Mikel Arteta urges Arsenal to reunite with Arsene Wenger: ‘It’s something that we lost and we have to recover’


Mikel Arteta has urged Arsenal to recover their lost connection to Arsene Wenger more than three years after their greatest manager left the club.

Wenger left the club in 2018, ending a 23 year tenure that saw him win three Premier League titles and seven FA Cups, and has not returned to the Emirates Stadium since his final game at the helm. Who that is down to is a matter of no little debate. Speaking to CBS Sports last year, the Frenchman said he has not been involved with Arsenal anymore “because that’s not what the club wanted.” However, the significant presence of figures from the club hierarchy at the premiere of a new documentary film about the 72-year-old suggests a desire for rapprochement. 

Among those present was Arteta, who has endeavored to reconnect Arsenal players with the manager who he played under between 2011 and 2016. The most visible, striking way in which he has done so has been to have placed a huge image of Wenger, left hand aloft, in the main entrance to the London Colney training ground.
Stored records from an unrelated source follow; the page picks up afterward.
(* ===== verification/Prelude.v ===== *)
(** * QuickJS (6over3/quickjs): a verification of the engine's data layer

    QuickJS is a JavaScript engine in C.  [src/quickjs.c] holds the runtime: values,
    strings, BigInts, atoms, objects, the garbage collector, the parser, the bytecode
    compiler, the interpreter and the built-in objects.  It rests on [src/cutils.c]
    (byte buffers, UTF-8, sorting), [src/list.h] (intrusive lists), [src/dtoa.c]
    (numbers and text), [src/libunicode.c] and [src/libregexp.c]; [src/hako.c] exports
    it.  This library models the layer under the interpreter, where the values of the
    language are represented, computed with, converted, stored and reclaimed, and the
    built-in objects that are data structures of their own: maps, promises, dates; and
    the matcher of regular expressions with its code generator.

    ** Conventions

    A definition keeps the name of the C function it translates.  A [w]-bit integer
    is a [Z] and every operation that can leave its range is followed by [wrap w] or
    [swrap w].  A C array is a list and every access is checked.  Code that
    allocates, throws or accesses arrays is in the monad [M] (this file): its state
    is the sequence of answers the allocator will give, so that every theorem covers
    every pattern of refused allocations, and its outcomes are a value, an exception
    or [Undefined] for an access outside an array, a failed assert or a loop without
    fuel.  [mspec m Q E] says that [m] is never [Undefined], that a result satisfies
    [Q], and that an exception satisfies [E] or is an out-of-memory after a refusal;
    a specification therefore always includes memory safety and termination.  Maps,
    dates and regular expressions, which need the allocator at two places or not at
    all, are in [option] instead: [None] is a use of freed memory, an access outside a
    buffer, a failed assert, a loop without fuel, and for dates a number that [double]
    would round.

    What the code leaves to the platform or to JavaScript code is a class: the limb
    width 32 or 64 ([LimbConfig]), the width of [size_t] ([SizeConfig]) and of pointers
    ([PointerConfig]), the content of fresh memory ([RawMemory], [FreshMemory],
    [RawPoints]), the slack [js_realloc2] reports ([MallocSlack]), [pow] of the C
    library ([LibM]), the time zone ([TimeZone]), the values of properties
    ([ObjectConfig]), the JavaScript functions that promises call ([PromiseHost]), and
    case folding, time outs and memory for regular expressions ([LreHost]).
    Theorems hold for all of them.  Two classes are contracts between components:
    [BigIntArith] between the arithmetic and the operators, [MapKeys] with
    [MapKeyLaws] between the comparison of values and the maps; each has the instance
    that quickjs.c implements.

    ** Files

    - [Prelude]: machine integers, the monad, arrays, counted loops.
    - Limbs ([mp_*]): [Limbs] and [LimbDiv] define the linear routines and the
      division with its precomputed inverse and prove the division; [LimbSpecs].
    - BigInts ([js_bigint_*]): [BigInt] defines them, the integer an array denotes and
      the normal form; [BigIntMul], [BigIntDivRem], [BigIntBits], [BigIntPow] prove the
      operations.
    - float64: [Float64] (bit patterns), [BigIntFloatSpecs] and [BigIntFloatCmp]; [Numbers] and [NumberSpecs] are the tagged numbers and
      [JS_ToInt32Free], [JS_ToInt64Free], their saturating and clamping variants and
      [JS_NewFloat64].
    - BigInts and text: [BigIntString], [BigIntParse], [BigIntToString]
      ([js_bigint_from_string], [js_bigint_to_string1]).
    - operators: [BigIntInterface] is the contract [BigIntArith] and the proof that
      quickjs.c keeps it; [Operators] and [OperatorSpecs] are
      [js_binary_arith_slow], [js_binary_logic_slow], [js_unary_arith_slow],
      [js_compare_bigint] and their helpers, written and proved against the contract;
      [AsIntN] is [BigInt.asIntN], [BigInt.asUintN] and the 64-bit conversions.
    - cutils: [Cutils], [Utf8] (bounded string copies, [DynBuf], UTF-8,
      surrogates).
    - strings: [JSString] defines 8-bit and 16-bit strings, [StringBuffer] and the
      conversions from and to UTF-8; [StringBuffers], [JSStringSpecs].
    - ropes: [Rope] defines [JSStringRope], its iterator, comparison, linearization,
      rebalancing and [JS_ConcatString]; [RopeBalance], [RopeSpecs].
    - collector: [GC] defines the GC objects, [mark_children], [gc_decref] and
      [gc_scan] on the intrusive lists; [GCTheorems].
    - sorting: [Sort] defines [rqsort] and [heapsortx]; [SortSpecs], [SortTheorems].
    - atoms: [Atoms] defines the table of [JSAtomStruct] with its chains, free list,
      growth, rehashing and reference counts ([__JS_NewAtom], [JS_FreeAtomStruct],
      [JS_ResizeAtomHash], [JS_InitAtoms]); [AtomSpecs] is its invariant;
      [AtomRemove], [AtomOps], [AtomIntern], [AtomAdd] prove the operations;
      [AtomKeys] is the keys of integers, [JS_AtomIsArrayIndex], [__JS_AtomToValue] and
      [JS_NewSymbol].
    - integers to text: [Dtoa] ([u32toa] to [i64toa_radix]), [DtoaTheorems].
    - sets of code points: [CharRange] defines [cr_op], [cr_invert] and the rest of
      [CharRange] of libunicode; [CharRangeOps].
    - objects: [Shapes] defines [JSShape] with its property table, the table of
      shapes, and creation, lookup, addition and deletion of properties on ordinary
      objects; [ShapeTables], [ShapeChains], [ShapeRefs] are the three parts of the
      invariant; [ShapeAdd], [ShapeObjects], [ShapeUpdate], [ShapeProps] the operations
      and the abstract objects, ordered maps.
    - promises and jobs: [Promise] defines the states, the resolving functions, the
      reactions, the queue of jobs and [HAKO_ExecutePendingJob], with arbitrary
      JavaScript code between them; [PromiseOps] is the invariant and its proof.
    - maps and sets: [Maps] defines [JSMapState] with its hash table, the list of
      records, iterators and [forEach]; [MapSpecs] is the abstract map and the
      invariant, [MapOps] the operations on records, [MapSteps] the methods, [MapKeys]
      the hash and the comparison of the engine's values.
    - dates: [Date] is the calendar, the fields of a date, their setting and printing,
      and [Date.parse]; [DateSpecs], [DateParseSpecs].
    - regular expressions: [LreExec] defines the bytecode, [lre_exec_backtrack] as the
      rounds [round] on configurations with the stack of states, and the code generator
      ([emit], [emit_quantifier], [lre_compile]); [LreSpecs] relates the stack of states
      to a recursive search; [LreDen] is what an expression matches; [LreCode] reads
      emitted code back, [LreSteps] and [LreLoops] run it, [LreMatch] puts them together.
    - [BigIntTheorems], [OperatorTheorems], [StringTheorems], [GCTheorems],
      [SortTheorems], [AtomTheorems], [DtoaTheorems], [CharRangeTheorems],
      [ShapeTheorems], [PromiseTheorems], [MapTheorems], [DateTheorems],
      [LreTheorems]: the properties and a concrete instance of each.

    ** What the theorems show

    - Objects: programs of operations on objects that share shapes refine operations
      on ordered maps, with the counts of the shapes and their table consistent, and
      a lookup in the table of shapes finds a shape exactly when there is one.
    - Maps and sets: programs of methods, iterators and [forEach] calls refine a list
      of entries in insertion order with positions in it, without a use of freed
      records; iteration visits what stays, once; keys are compared by value, and
      equal keys have equal hashes.
    - Promises and jobs: a promise settles at most once, the jobs run in the order of
      the queue, and, with every allocation granted, what the first call of a resolving
      function decides is done: every reaction is queued exactly once, in order, or one
      thenable job is.
    - Dates: the calendar is the Gregorian one, fields and time values are inverse,
      [toISOString] and [Date.parse] round trip, and [Date.parse] ends on every string.
    - Regular expressions: the loop with the stack of states implements backtracking on
      any bytecode; compiled expressions, with their jumps, counters, checks of advance
      and simple quantifiers, find the first match of what the expression denotes, and
      its captures are in the string, those of a group together and in order; a search
      in a class is membership.
    - Collector: on a heap with right reference counts the marking finds exactly the
      unreachable objects, restores every count and leaves the rest unmarked.
    - Sorting: [rqsort] ends within its stack of 50 segments and permutes the array
      whatever the comparison answers, and sorts when it is consistent.
    - Atoms: the table holds each string once, references are conserved, an atom is
      removed exactly with its last reference, and property keys are equal exactly
      when their texts are, which [__JS_AtomToValue] gives back.
    - BigInt arithmetic: every operation returns the normal form of the integer
      result, or throws for division by zero, a negative exponent or the size limit.
      The division estimates are right, the rounding to float64 is to nearest even,
      printing stays in its buffer and parsing inverts it.
    - Integers to text: the digits are the canonical ones, inside the buffers.
    - Sets of code points: the operations compute the set and its only canonical array.
    - Operators: on short and heap BigInts they refine the operations of the
      integers; mixing BigInts and numbers throws.  The conversions of numbers to
      integers are modular, saturating or clamping as their names say.
    - Strings: the UTF-8 codec and the conversion of strings round trip; a string
      buffer refines a list of code units as long as its [int] lengths do not wrap
      around; the error flag of a [DynBuf] tells exactly whether bytes were lost, while
      the sizes stay far from the end of [size_t]; comparison and concatenation depend on the
      units only, in both widths and on ropes.
    - Ropes: linearization, concatenation and rebalancing keep the units, the cached
      fields and the depth bound, for strings that are [balanced] and with every
      allocation granted.

    Some theorems state where the code differs from its intention:
    [bigint_float64_cmp_inverts] (the order of a negative BigInt and a negative
    float64 of different exponents is inverted), [asN_correct] ([BigInt.asUintN] of a
    negative short BigInt can be negative), [rebalance_diverges] (a rope whose
    rebalancing asks for its own rebalancing), [rebalance_ignores_failure] (a
    refused allocation while rebalancing loses the content), [dbuf_overflow_unreported]
    (an append that overflows [size_t] is lost without setting the error flag),
    [atom_limit_overflows]
    (the growth of the atom table overflows before it is compared with the limit),
    [property_link_truncated] (the links of a property table have 26 bits),
    [reaction_lost_without_memory] (the result of [JS_EnqueueJob] is ignored),
    [hako_zero_runs_nothing] (a limit of 0 jobs runs none), [map_clear_uses_freed_record]
    and [forEach_uses_freed_record] (freeing a value can free the record the loop goes
    to next), [date_parse_clips_early] (the range of a date is checked before its zone
    offset is subtracted), and [captures_kept_between_rounds] (the captures of an atom
    are not reset at each round of its quantifier).

    ** Fuel

    Loops that are not counted take fuel, and running out of it is [Undefined] or
    [None], which no specification allows.  Digit loops have one unit per digit or
    limb; the add-back loop of [mp_divnorm] needs at most three rounds; the UTF-8 loop
    has one unit per byte; the passes over a list of the collector have one per
    object; the rounds of [rqsort] on a segment are bounded by the depth 50 and the
    segments by the number of elements; the comparison of ropes has one unit per
    string; the chains of the atom table have at most the length of its array, those
    of a shape the number of its properties, those of the table of shapes and of a map
    the number of shapes and records; the size of a property table doubles at most 32
    times; a walk on the list of a map has one unit per
    record; the loop of [year_from_days] needs two rounds; the loops of [Date.parse]
    have one unit per byte of the buffer; the scans of bytecode have one per byte, the
    loops of a back reference and of a class more than one per character and per range.
    The rounds of a match are not bounded by the code: [lre_exec_matches] says that some
    fuel is enough, and that more gives the same.  The number of jobs run by
    [HAKO_ExecutePendingJob] is not bounded by the code, and is an argument.  The
    recursion of rebalancing has no bound in the code either: [js_new_string_rope]
    takes its depth as an argument and the theorems hold for every value of it, under
    the condition [balanced], without which [rebalance_diverges] shows that no depth
    is enough.

    ** Not modelled

    Reference counts of BigInts, of strings outside the atom table and of map values,
    and [js_free] of them.  Of the collector, what follows the marking
    ([gc_free_cycles], weak references), which runs finalizers.  Of the operators,
    operands that are strings or objects, which run user code.  Of sorting, the
    choice of the width in which the bytes of two elements are exchanged
    ([exchange_func]).  [dbuf_printf].  Of atoms, [JS_NewAtomLen] with its lookup
    before decoding, [JS_AtomIsNumericIndex] and the weak references of symbols.  Of
    objects, exotic classes, accessors, the global object, the walk along the
    prototypes and the checks of [JS_DefineProperty].  Of promises, the combinators,
    [finally], async functions and the contexts of jobs.  Of maps, the weak variants,
    the constructor's loop over an iterable, [groupBy], the operations of sets and the
    finalizer of a map.  Of dates, the constructor and numbers beyond 2^53.  The rest of
    [dtoa.c] (float64 and text) and of [libunicode.c] (the tables).  Of [libregexp.c], the
    parser of expressions, character classes and lists of strings, and the names of
    groups.  The parser, the compiler and the interpreter with the other built-in objects, which
    need the whole of the heap; the files that are input and output or glue
    ([quickjs-libc.c], [hako.c] but for its loop over the jobs, [qjs.c], [qjsc.c],
    [run-test262.c], [unicode_gen.c], [ts_strip.c]) and the generated parsers under
    [ts_strip]. *)
From stdpp Require Import base tactics list numbers strings.
From Stdlib Require Import ZArith Lia Btauto.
First team players high five the Frenchman every day on their way to training.

“For me, it’s something that we lost and we have to recover,” said Arteta of Wenger’s legacy with the club. “I wanted that picture and a phrase that is very inspirational at the entrance because it was a big part of what he did at Colney and how everything started at the Emirates. He had to be there. 

“You see the reaction of the players, I knew they were going to high five him. You just look at his eyes and it’s as if he’s there. He has this capacity, he penetrates when he looks at you. The players really benefit from it.”

Wenger has not yet visited the Emirates Stadium whilst his successor has not been able to tap into the deep wells of knowledge, a function of the Covid-19 pandemic. It is something that Arteta wished was not the case. He “would have loved to have been much closer to him” over recent years.

That Arteta has not been able to turn to Wenger for advice is perhaps all the more curious given that he spent the final years of his playing career with Arsenal preparing himself for a future career in the dugout.

Asked what the most significant lesson he had learned from Wenger was, Arteta said: “If I have to describe him — one word is integrity. The values he had as a person and how he protected always the club. Every decision was for the benefit of the club. Obviously, as well, how he treated the players: we all loved him because of who he was as a person. He inspired us with his way of thinking about the game.

“He was a key person for me to make the decision to try to go into management. He was very supportive with it and I got a lot of ideas and ways of thinking that probably before knowing him I didn’t have. Then you have to add your own ones, evolve and try to be yourself but you always get the influence of someone like him.”

Arteta, who managed his 100th game in charge of Arsenal in Sunday’s 1-0 win over Watford, has seen plenty of drama in his early management career. From being one of the first high profile individuals to test positive for COVID-19 in the UK, to his side’s thrilling FA Cup win and runs of form that have oscillated between impressive highs and dispiriting lows, the Spaniard has seen a great deal for a rookie manager.

What might the documentary of his managerial career be? “Mine is a mini-film still,” he laughed.